Looking ahead, GSK aims to achieve sales exceeding £40 billion by 2031. To reach this goal, the company is focusing on therapeutic areas such as HIV, immunology/respiratory, and oncology. Currently, GSK has 18 candidates in late-stage development or undergoing regulatory review.
This year, GSK intends to launch five new products or line extensions. The FDA has already approved two products — Blujepa (for uncomplicated urinary tract infections) and Penmenvy (a 5-in-1 meningococcal vaccine) — in the first quarter of 2025. Regulatory decisions on the remaining three — Blenrep (relaunch for multiple myeloma), depemokimab (for severe asthma and chronic rhinosinusitis with nasal polyps), and Nucala (for COPD) — are still pending, with final decisions expected throughout 2025.

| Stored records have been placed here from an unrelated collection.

(** Lines 86-111: the section under [worker_lock].  The boolean tells whether
    a period was committed. *)
Definition thread_locked (st : kstate) (sub : nat) : option (bool * kstate) :=
  rt ← pcm st !! sub;
  let st := emit [SpinLock] st in
  if negb (test_bit 0 st) then Some (false, emit [SpinUnlock] st)
  else
    match dma_area rt with
    | None => Some (false, emit [PcmErr MsgDmaBufferMissing; SpinUnlock] st)
    | Some area =>
        let pos := to_ulong (atomic_read_position st) in
        let buf := frames_to_bytes rt pos / 2 in
        let '(_, area') :=
          interleave (frag_buffer (ms st)) (channels rt) 0
            (Z.to_nat MATRIXIO_PERIOD_FRAMES) buf area in
        let st := with_runtime sub (set_dma (Some area') (dma_bytes rt) rt) st in
        let pos := to_ulong (pos + MATRIXIO_PERIOD_FRAMES) in
        let pos := if buffer_size rt <=? pos then to_ulong (pos - buffer_size rt) else pos in
        let st := atomic_set_position pos st in
        Some (true, emit [SpinUnlock] st)
    end.

(** Lines 113-114: the notification, outside the lock. *)
Definition thread_notify (st : kstate) : option kstate :=
  sub ← substream (ms st);
  Some (emit [PeriodElapsed sub] st).

Definition matrixio_pcm_thread (st : kstate) (rd : read_outcome)
    : option (irqreturn_t * kstate) :=
  match thread_read st rd with
  | None => None
  | Some (sub, false, st) => Some (IRQ_HANDLED, st)
  | Some (sub, true, st) =>
      match thread_locked st sub with
      | None => None
      | Some (false, st) => Some (IRQ_HANDLED, st)
      | Some (true, st) =>
          match thread_notify st with
          | None => None
          | Some st => Some (IRQ_HANDLED, st)
          end
      end
  end.

Definition matrixio_pcm_interrupt (st : kstate) : irqreturn_t * kstate :=
  match substream (ms st) with
  | None => (IRQ_NONE, st)
  | Some _ =>
      if negb (test_bit 0 st) then (IRQ_HANDLED, st)
      else
        let '(was_set, st) := test_and_set_bit 1 st in
        let st := if was_set then emit [PcmWarn MsgPossibleOverflow] st else st in
        (IRQ_WAKE_THREAD, st)
  end.

(** ** The PCM callbacks *)

Definition matrixio_pcm_open (st : kstate) (sub : nat) (irq_ret : Z) : Z * kstate :=
  let st := emit [SetRuntimeHwparams sub; HwConstraintInteger sub;
                  HwConstraintStep sub MATRIXIO_PERIOD_FRAMES;
                  HwConstraintSingle sub MATRIXIO_PERIOD_FRAMES;
                  SetSync sub] st in
  match substream (ms st) with
  | Some _ => (- EBUSY, st)
  | None =>
      let st := with_ms (set_substream (Some sub)) st in
      let st := atomic_set_position 0 st in
      let st := clear_bit 0 st in
      let st := emit [SmpMb; RequestThreadedIrq (irq (ms st))] st in
      if irq_ret <? 0 then (irq_ret, with_ms (set_substream None) st)
      else (0, st)
  end.

Definition matrixio_pcm_close (st : kstate) (sub : nat) : Z * kstate :=
  let st := clear_bit 0 st in
  let st := emit [FreeIrq (irq (ms st))] st in
  (0, with_ms (set_substream None) st).

Definition matrixio_pcm_trigger (st : kstate) (sub : nat) (cmd : Z) : Z * kstate :=
  if cmd =? SNDRV_PCM_TRIGGER_START then
    (0, emit [SmpMb] (set_bit 0 st))
  else if cmd =? SNDRV_PCM_TRIGGER_STOP then
    let st := emit [PcmDbg MsgStopping; SpinLock] st in
    let st := clear_bit 0 st in
    (0, emit [SpinUnlock; PcmDbg MsgStopped] st)
  else (- EINVAL, st).

Definition matrixio_pcm_hw_params (st : kstate) (sub : nat)
    (p : snd_pcm_hw_params) (vmalloc_ok : bool) : option (Z * kstate) :=
  if negb (snd_pcm_format_width (params_format p) =? 16) then Some (- EINVAL, st)
  else
    let rate := to_int (params_rate p) in
    match lookup_rate rate matrixio_params with
    | None => Some (- EINVAL, st)
    | Some e =>
        let st := emit [RegmapWrite (MATRIXIO_CONF_BASE + 6) (decimation e);
                        RegmapWrite (MATRIXIO_CONF_BASE + 7) (gain e)] st in
        match lookup_fir rate FIR_Coeff with
        | None => Some (- EINVAL, st)
        | Some f =>
            let st := emit [MatrixioWrite MATRIXIO_MICARRAY_BASE
                              MATRIXIO_FIR_TAP_SIZE (coeff_ f)] st in
            rt ← pcm st !! sub;
            let '(ret, rt') :=
              snd_pcm_lib_alloc_vmalloc_buffer vmalloc_ok (params_buffer_bytes p) rt in
            Some (ret, with_runtime sub rt' st)
        end
    end.

Definition matrixio_pcm_hw_free (st : kstate) (sub : nat) : option (Z * kstate) :=
  let st := if test_bit 0 st then emit [SndBug] st else st in
  rt ← pcm st !! sub;
  let '(ret, rt') := snd_pcm_lib_free_vmalloc_buffer rt in
  Some (ret, with_runtime sub rt' st).

Definition matrixio_pcm_prepare (st : kstate) (sub : nat) : option (Z * kstate) :=
  rt ← pcm st !! sub;
  if negb (period_size rt =? MATRIXIO_PERIOD_FRAMES) then
    Some (- EINVAL,
          emit [PcmErr (MsgNeedFrames MATRIXIO_PERIOD_FRAMES (period_size rt))] st)
  else Some (0, atomic_set_position 0 st).

Definition matrixio_pcm_pointer (st : kstate) : Z := atomic_read_position st.

(** ** The driver in its environment

    The PCM core serialises the callbacks of a substream; the interrupt core
    runs the top half and one handler thread.  The thread sleeps in the bus
    read and contends for [worker_lock] afterwards, so a callback can run
    between its two parts: the thread is two steps, [EvThreadRead] and
    [EvThreadLocked], and [irq_thread] remembers the substream a thread
    waiting for the lock works on.  A section under [worker_lock] is one
    step. *)

Inductive thread_pc := ThreadIdle | ThreadAtLock (sub : nat).

Record sys := {
  kern : kstate;
  irq_thread : thread_pc
}.

Inductive event :=
| EvOpen (sub : nat) (irq_ret : Z)
| EvClose (sub : nat)
| EvHwParams (sub : nat) (p : snd_pcm_hw_params) (vmalloc_ok : bool)
| EvHwFree (sub : nat)
| EvPrepare (sub : nat)
| EvTrigger (sub : nat) (cmd : Z)
| EvPointer (sub : nat)
| EvInterrupt
| EvThreadRead (rd : read_outcome)
| EvThreadLocked.

(** The runtime of a substream that was just opened (zeroed by the core). *)
Definition runtime0 : snd_pcm_runtime :=
  {| dma_area := None; dma_bytes := 0; channels := 0; period_size := 0;
     buffer_size := 0 |}.

(** The PCM core stores the chosen geometry after the driver's hw_params
    succeeded ([snd_pcm_hw_params], sound/core/pcm_native.c). *)
Definition set_geometry (p : snd_pcm_hw_params) (r : snd_pcm_runtime) :=
  {| dma_area := dma_area r; dma_bytes := dma_bytes r;
     channels := params_channels p; period_size := params_period_size p;
     buffer_size := params_buffer_size p |}.

Definition drop_runtime (sub : nat) (st : kstate) : kstate :=
  {| ms := ms st; pcm := delete sub (pcm st); klog := klog st |}.

Definition callback (s : sys) (r : option (Z * kstate)) : option sys :=
  match r with
  | None => None
  | Some (_, st) => Some {| kern := st; irq_thread := irq_thread s |}
  end.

GSK and iTeos Conclude Anti-TIGIT Development
In a separate announcement, GSK stated that it is terminating the development of belrestotug, an anti-TIGIT antibody, which it had been developing in collaboration with iTeos Therapeutics (ITOS).
This decision follows an interim analysis indicating that the drug did not meet the efficacy criteria for continued development. Consequently, GSK and iTeos will cease all belrestotug-related studies, including a late-stage trial that was actively enrolling participants.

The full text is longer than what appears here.